In Michigan, a nuclear power plant that closed in 2022 may be restarted after the state’s Democrat governor reversed course a month before the shutdown and began supporting the continued use for the Palisades Nuclear Generating Station. The plant’s owner, a decommissioning company, secured a $1.5 billion federal loan to cover recommissioning costs, and it lined up a customer for the power.
Meanwhile, the Midwest Independent System Operator, or MISO, which shifts electricity between utilities in the upper Midwest to meet demand, warned this summer that the region’s power supply could fall short by 1 to 3.7 gigawatts next summer, due to member utilities shutting down large coal-fired power plants as they add generating capacity from intermittent sources such as wind turbines and solar panels. Wisconsin utilities have delayed plans to close coal-fired plants amid the looming shortages.

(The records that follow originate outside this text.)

(** X19: [GET /users] hides an upstream failure: when the first page request is
    answered with a status that is neither 2xx nor a redirect, or not at
    all, the route still answers 200, with an empty user list, after that
    single request. *)
Theorem get_users_masks_upstream_failure (cfg : config) (up : upstream)
    (req : express_request) (fuel : nat) :
  configured cfg (obj_get (query req) "keyType") ->
  (forall r, match answer up 0 r with
             | Reply resp => is_2xx resp = false /\ is_redirect resp = false
             | NoReply _ => True
             end) ->
  exists r,
    req_method r = VStr "GET"
    /\ get_users cfg up (S fuel) req
       = Some (mkRes 200 (VObj [("users", VArr [])]), [r]).
Proof.
  intros C Hdown. unfold get_users, fetchAllUsers.
  set (kt := default_param (js_or (obj_get (query req) "keyType") (VStr "dev"))
                           (VStr "dev")).
  assert (Hkt : configured cfg kt) by (apply configured_js_or; exact C).
  destruct (generateToken_configured cfg (clock up 0) kt Hkt) as [tok Ht].
  exists (users_request cfg kt limit VNull tok). split; [reflexivity|].
  cbn [while_morePages]. unfold loop_body, fetchUsersPage.
  cbn [sent startingAfter allUsers List.length].
  rewrite generateToken_default, Ht.
  fold (users_request cfg kt limit VNull tok). unfold axios.
  specialize (Hdown (users_request cfg kt limit VNull tok)).
  destruct (answer up 0 (users_request cfg kt limit VNull tok)) as [resp|msg].
  - destruct Hdown as [Hdown _]. unfold is_2xx in Hdown. rewrite Hdown.
    reflexivity.
  - reflexivity.
Qed.
(** Calls that leave the program, with their arguments.  A protocol
    object is named by the number [buildProtocol] gave it, a file object
    by its index in the table of file objects.  [tonkon.command_handler]
    and the methods of [irc.IRCClient] are code of other modules: the
    trace records that they were called and with what, not what they do
    in turn. *)
Inductive effect :=
| file_open (fd : nat) (path mode : string)
| file_write (fd : nat) (data : string)
| file_flush (fd : nat)
| file_close (fd : nat)
| IRCClient_connectionMade (conn : nat)
| IRCClient_connectionLost (conn : nat) (reason : string)
| IRCClient_join (conn : nat) (channel : string) (key : option string)
| IRCClient_msg (conn : nat) (user message : string)
| tonkon_command_handler (conn : nat) (user channel msg : string)
| connector_connect (host : string) (port : N)
| reactor_stop
| print (text : string).

(** A Python file object opened for appending: what was written and not
    yet flushed, and whether [close] was called. *)
Record File := {
  f_path : string;
  f_buffer : string;
  f_closed : bool
}.

Inductive connector_state := disconnected | connecting | connected.

(** Twisted's connector: the address given to [reactor.connectSSL]. *)
Record Connector := {
  c_host : string;
  c_port : N;
  c_state : connector_state
}.

Record World := {
  disk : gmap string string;        (* path -> content on disk *)
  can_open : string -> bool;        (* paths [open(path, "a")] accepts *)
  files : list File;                (* file objects, by descriptor *)
  clock : nat -> PyTime.struct_time;  (* local time at the next reads *)
  trace : list effect;              (* oldest first *)
  reactor_running : bool;
  connector : Connector;
  protocols_built : nat
}.
Lemma sliceLoop_spec newTags fields :
  forall (hc : list Store.object) f,
    hc !! newTags = Some (Store.Obj f) ->
    NoDup (dictKeys f ++ dictKeys fields) ->
    tagMapInStore hc fields ->
    exists h' f',
      DocletStore.sliceLoop hc fields newTags = Store.Ok h'
      /\ keepsExcept newTags hc h'
      /\ h' !! newTags = Some (Store.Obj f')
      /\ dictKeys f' = dictKeys f ++ dictKeys fields
      /\ (forall k v, dictGet k f = Some v -> dictGet k f' = Some v)
      /\ (forall tag a items,
            (tag, Store.VRef a) ∈ fields ->
            hc !! a = Some (Store.Arr items) ->
            exists a',
              dictGet tag f' = Some (Store.VRef a')
              /\ (length hc <= a')%nat
              /\ h' !! a' = Some (Store.Arr items)).
Proof.
  induction fields as [|[tag v] rest IH]; intros hc f Hcell Hnd Hmap;
    cbn [DocletStore.sliceLoop].
  - exists hc, f. split; [reflexivity|]. split; [apply keepsExcept_refl|].
    split; [exact Hcell|]. split; [now rewrite app_nil_r|].
    split; [auto|]. intros t a items Hin. inversion Hin.
  - destruct (Hmap tag v ltac:(left)) as (a & items & -> & Ha).
    unfold Store.heap, Store.loc in *. rewrite Ha.
    unfold Store.alloc. cbn [fst snd].
    set (h1 := Store.setField (hc ++ [Store.Arr items]) newTags tag
                 (Store.VRef (length hc))).
    assert (Hdiff : forall b its,
               hc !! b = Some (Store.Arr its) -> b <> newTags).
    { intros b its Hb ->. unfold Store.heap, Store.loc in *.
      rewrite Hcell in Hb. discriminate. }
    assert (Hne : a <> newTags) by (eapply Hdiff; eauto).
    assert (Hlt : (newTags < length hc)%nat)
      by (now apply lookup_lt_Some in Hcell).
    assert (Hfresh : dictGet tag f = None).
    { apply dictGet_None_keys. intros Hk.
      apply NoDup_app in Hnd as (_ & Hdis & _).
      apply (Hdis tag Hk). left. }
    assert (Hstep : keepsExcept newTags hc h1).
    { eapply keepsExcept_trans; [apply keepsExcept_app|].
      apply keepsExcept_setField. }
    assert (Hnew : h1 !! length hc = Some (Store.Arr items)).
    { unfold h1. rewrite setField_lookup_ne by lia.
      exact (list_lookup_middle hc [] (Store.Arr items) (length hc) eq_refl). }
    assert (Hlen1 : length h1 = S (length hc)).
    { unfold h1. rewrite setField_length, length_app. simpl. lia. }
    destruct (IH h1 (dictSet tag (Store.VRef (length hc)) f))
      as (h' & f' & Hrun & Hkeep & Hcell' & Hkeys & Hold & Hnewer).
    + unfold h1. apply setField_lookup. now apply lookup_app_l_Some.
    + rewrite dictKeys_dictSet, Hfresh, <- app_assoc. exact Hnd.
    + intros t w Hin.
      destruct (Hmap t w ltac:(now right)) as (b & its & -> & Hb).
      exists b, its. split; [reflexivity|].
      apply Hstep; [eapply Hdiff; eauto | exact Hb].
    + exists h', f'. split; [exact Hrun|].
      split; [eapply keepsExcept_trans; eauto|].
      split; [exact Hcell'|]. split; [|split].
      * rewrite Hkeys, dictKeys_dictSet, Hfresh, <- app_assoc. reflexivity.
      * intros k w Hk. apply Hold.
        rewrite dictGet_dictSet_ne; [exact Hk | congruence].
      * intros t b its Hin Hb.
        apply elem_of_cons in Hin as [Hin|Hin].
        -- injection Hin as -> ->.
           assert (its = items) by congruence. subst its.
           exists (length hc). split; [apply Hold, dictGet_dictSet_eq|].
           split; [lia|]. apply Hkeep; [lia | exact Hnew].
        -- destruct (Hnewer t b its Hin) as (b' & Hg & Hge & Hb').
           { apply Hstep; [eapply Hdiff; eauto | exact Hb]. }
           exists b'. split; [exact Hg|]. split; [lia | exact Hb'].
Qed.
(** * rgb-obsidian-to-org: note identity and link resolution

    A shallow embedding of [src/main.py]: the [NoteConverter] and
    [VaultConverter] classes, the discovery loop of [main] and the link
    rewriting of [process_note], with the properties of the design
    document stated over them.

    Python values are modelled as follows.
    - [str] is [string]; the helpers of module [PyStr] follow the
      [str] methods the program calls ([split], [startswith], [in],
      [rfind]).
    - [pathlib.Path] is the tuple of its [parts] (a list of strings;
      an absolute path starts with the part ["/"]).
    - [vault_map], which the program iterates, is an insertion-ordered
      list of entries; [asset_map] and the metadata of a note are
      [gmap]s.
    - the file system is a [gmap] from paths to file contents, and the
      code that touches it runs in a small state-and-exception monad;
      rendering, whose pandoc cache compares modification times, runs
      on files that carry the time of their last write.
    - exceptions are the constructors of [exn]; the design document's
      [MissingTimestamp] is the [KeyError] or [AttributeError] of
      [org_path], its [AmbiguousStem] the [ValueError] of [from_stem]. *)

From Stdlib Require Import Ascii String.
From stdpp Require Import gmap strings list fin_maps pretty.

(** ** Strings *)

Module PyStr.

(** [s.split(sep)] for a one-character separator: never empty. *)
Fixpoint split (sep : ascii) (s : string) : list string :=
  match s with
  | "" => [""]
  | String c r =>
      if decide (c = sep) then "" :: split sep r
      else match split sep r with
           | w :: ws => String c w :: ws
           | [] => [String c ""]
           end
  end.

(** [sep.join(ws)]. *)
Fixpoint join (sep : string) (ws : list string) : string :=
  match ws with
  | [] => ""
  | [w] => w
  | w :: ws' => w +:+ sep +:+ join sep ws'
  end.

(** [s.startswith(p)]. *)
Fixpoint startswith (p s : string) : bool :=
  match p, s with
  | "", _ => true
  | String a p', String b s' => if decide (a = b) then startswith p' s' else false
  | String _ _, "" => false
  end.

(** [p in s]: substring test. *)
Fixpoint contains (p s : string) : bool :=
  startswith p s ||
  match s with
  | "" => false
  | String _ s' => contains p s'
  end.

(** [s.rfind(".")]: index of the last dot, [None] for Python's [-1]. *)
Fixpoint rfind_dot (s : string) : option nat :=
  match s with
  | "" => None
  | String c r =>
      match rfind_dot r with
      | Some i => Some (S i)
      | None => if decide (c = "."%char) then Some 0 else None
      end
  end.

(** [s[:n]] and [s[n:]]. *)
Fixpoint take (n : nat) (s : string) : string :=
  match n, s with
  | S n', String c r => String c (take n' r)
  | _, _ => ""
  end.

Fixpoint drop (n : nat) (s : string) : string :=
  match n, s with
  | S n', String _ r => drop n' r
  | _, _ => s
  end.

(** Character classes of the ASCII range. *)
Definition is_digit (c : ascii) : bool :=
  let n := nat_of_ascii c in ((48 <=? n) && (n <=? 57))%nat.
Definition is_upper (c : ascii) : bool :=
  let n := nat_of_ascii c in ((65 <=? n) && (n <=? 90))%nat.
Definition is_lower (c : ascii) : bool :=
  let n := nat_of_ascii c in ((97 <=? n) && (n <=? 122))%nat.
Definition is_alnum (c : ascii) : bool :=
  is_digit c || is_upper c || is_lower c.

(** [c.lower()] on ASCII. *)
Definition lower_char (c : ascii) : ascii :=
  if is_upper c then ascii_of_nat (nat_of_ascii c + 32) else c.

Fixpoint lower (s : string) : string :=
  match s with
  | "" => ""
  | String c r => String (lower_char c) (lower r)
  end.

Fixpoint forallb (p : ascii → bool) (s : string) : bool :=
  match s with
  | "" => true
  | String c r => p c && forallb p r
  end.

Fixpoint take_while (p : ascii → bool) (s : string) : string :=
  match s with
  | "" => ""
  | String c r => if p c then String c (take_while p r) else ""
  end.

Fixpoint drop_while (p : ascii → bool) (s : string) : string :=
  match s with
  | "" => ""
  | String c r => if p c then drop_while p r else s
  end.

End PyStr.

(** ** Paths

    A [pathlib.PurePosixPath] is determined by its [parts]. *)

Module PyPath.

Definition Path : Type := list string.

Definition is_root (part : string) : bool :=
  bool_decide (part = "/") || bool_decide (part = "//").

Definition is_absolute (p : Path) : bool :=
  match p with
  | r :: _ => is_root r
  | [] => false
  end.

(** The root that [Path(s)] parses off the front of [s]: exactly two
    leading slashes are kept as ["//"], any other number is ["/"]. *)
Definition parse_root (s : string) : list string :=
  match s with
  | String "/"%char (String "/"%char (String "/"%char _)) => ["/"]
  | String "/"%char (String "/"%char _) => ["//"]
  | String "/"%char _ => ["/"]
  | _ => []
  end.

(** [Path(s)]: empty and ["."] components are dropped. *)
Definition of_string (s : string) : Path :=
  parse_root s ++
  filter (λ w, w ≠ "" ∧ w ≠ ".") (PyStr.split "/"%char s).

(** [p / q]. *)
Definition joinpath (p q : Path) : Path :=
  if is_absolute q then q else p ++ q.

(** [p.name]. *)
Definition name (p : Path) : string :=
  match last p with
  | Some w => if is_root w then "" else w
  | None => ""
  end.

(** [p.suffix] and [p.stem]: the last dot splits the name, unless it
    is the first or the last character. *)
Definition suffix (p : Path) : string :=
  let n := name p in
  match PyStr.rfind_dot n with
  | Some i =>
      if bool_decide (0 < i)%nat && bool_decide (i < String.length n - 1)%nat
      then PyStr.drop i n else ""
  | None => ""
  end.

Definition stem (p : Path) : string :=
  let n := name p in
  match PyStr.rfind_dot n with
  | Some i =>
      if bool_decide (0 < i)%nat && bool_decide (i < String.length n - 1)%nat
      then PyStr.take i n else n
  | None => n
  end.

(** [p.parent]. *)
Definition parent (p : Path) : Path :=
  match p with
  | [] => []
  | [w] => if is_root w then p else []
  | _ => removelast p
  end.

(** [str(p)]. *)
Definition to_string (p : Path) : string :=
  match p with
  | [] => "."
  | r :: ws => if is_root r then r +:+ PyStr.join "/" ws
               else PyStr.join "/" p
  end.

(** [p.relative_to(base)], [None] where Python raises [ValueError]. *)
Fixpoint relative_to (p base : Path) : option Path :=
  match base, p with
  | [], _ => Some p
  | b :: base', w :: p' =>
      if decide (b = w) then relative_to p' base' else None
  | _ :: _, [] => None
  end.

End PyPath.

Import PyPath.

(** ** Insertion-ordered dictionaries

    [vault_map] is iterated ([for path in self.vault_map], [.values()]),
    so its model keeps Python's insertion order: a list of entries in
    which assigning to a key that is present replaces the value in
    place. [dict_wf] is the invariant that every [dict] satisfies. *)

Module PyDict.
Section dict.
Context {K V : Type} `{EqDecision K}.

The DOE report identified 20 existing nuclear plants where operators already had canceled plans for more generating capacity or sought Nuclear Regulatory Commission licensing for new reactors and a total of 41 plants with capacity either for a large “advanced” reactor of the kind that just went into operation in Georgia, or a smaller “advanced” reactor about the size of each of Point Beach’s existing units. Either Wisconsin site, the report indicates, could accommodate either size.
The report’s authors calculate that if all the sites’ potential were used, it could add as much as 95 gigawatts of generating capacity nationwide — about 80 times the current capacity of Point Beach. The report suggests that Wisconsin could triple its nuclear-powered electric output by adding reactors to the two sites.
A third and much smaller nuclear power plant, the La Crosse Boiling Water Reactor near Genoa, was closed in 1987, and its plant and equipment have been entirely removed. It did not figure in the DOE report.
The report also tallied up the number of coal-fired power plant sites that have the infrastructure to host new nuclear power plants. None were in Wisconsin.
The analysis involves only the possibility of conventional reactors, mentioning the Westinghouse AP1000 design; “advanced” refers to evolutionary design changes. The analysis did not include “small modular reactors,” a newer design only recently certified by federal regulators and not yet commercially deployed. La Crosse-based Dairyland Power Cooperative has separately said it’s looking at the possibility of using small modular reactors in Wisconsin.
The report doesn’t offer any federal funding, promise any new regulatory pathway or make any other commitment to new nuclear plants.
But the report is a signal of official interest in nuclear power’s potential as an electricity source — one that emits no carbon dioxide while producing power much more reliably than do wind turbines or solar panels. The Biden administration’s acting assistant secretary for the DOE’s Office of Nuclear Energy, Michael Goff, called attention to the study in a statement that also touted an online tool to quantify ways of reducing the capital costs of building nuclear power plants.
Patrick McIlheran is the Director of Policy at the Badger Institute.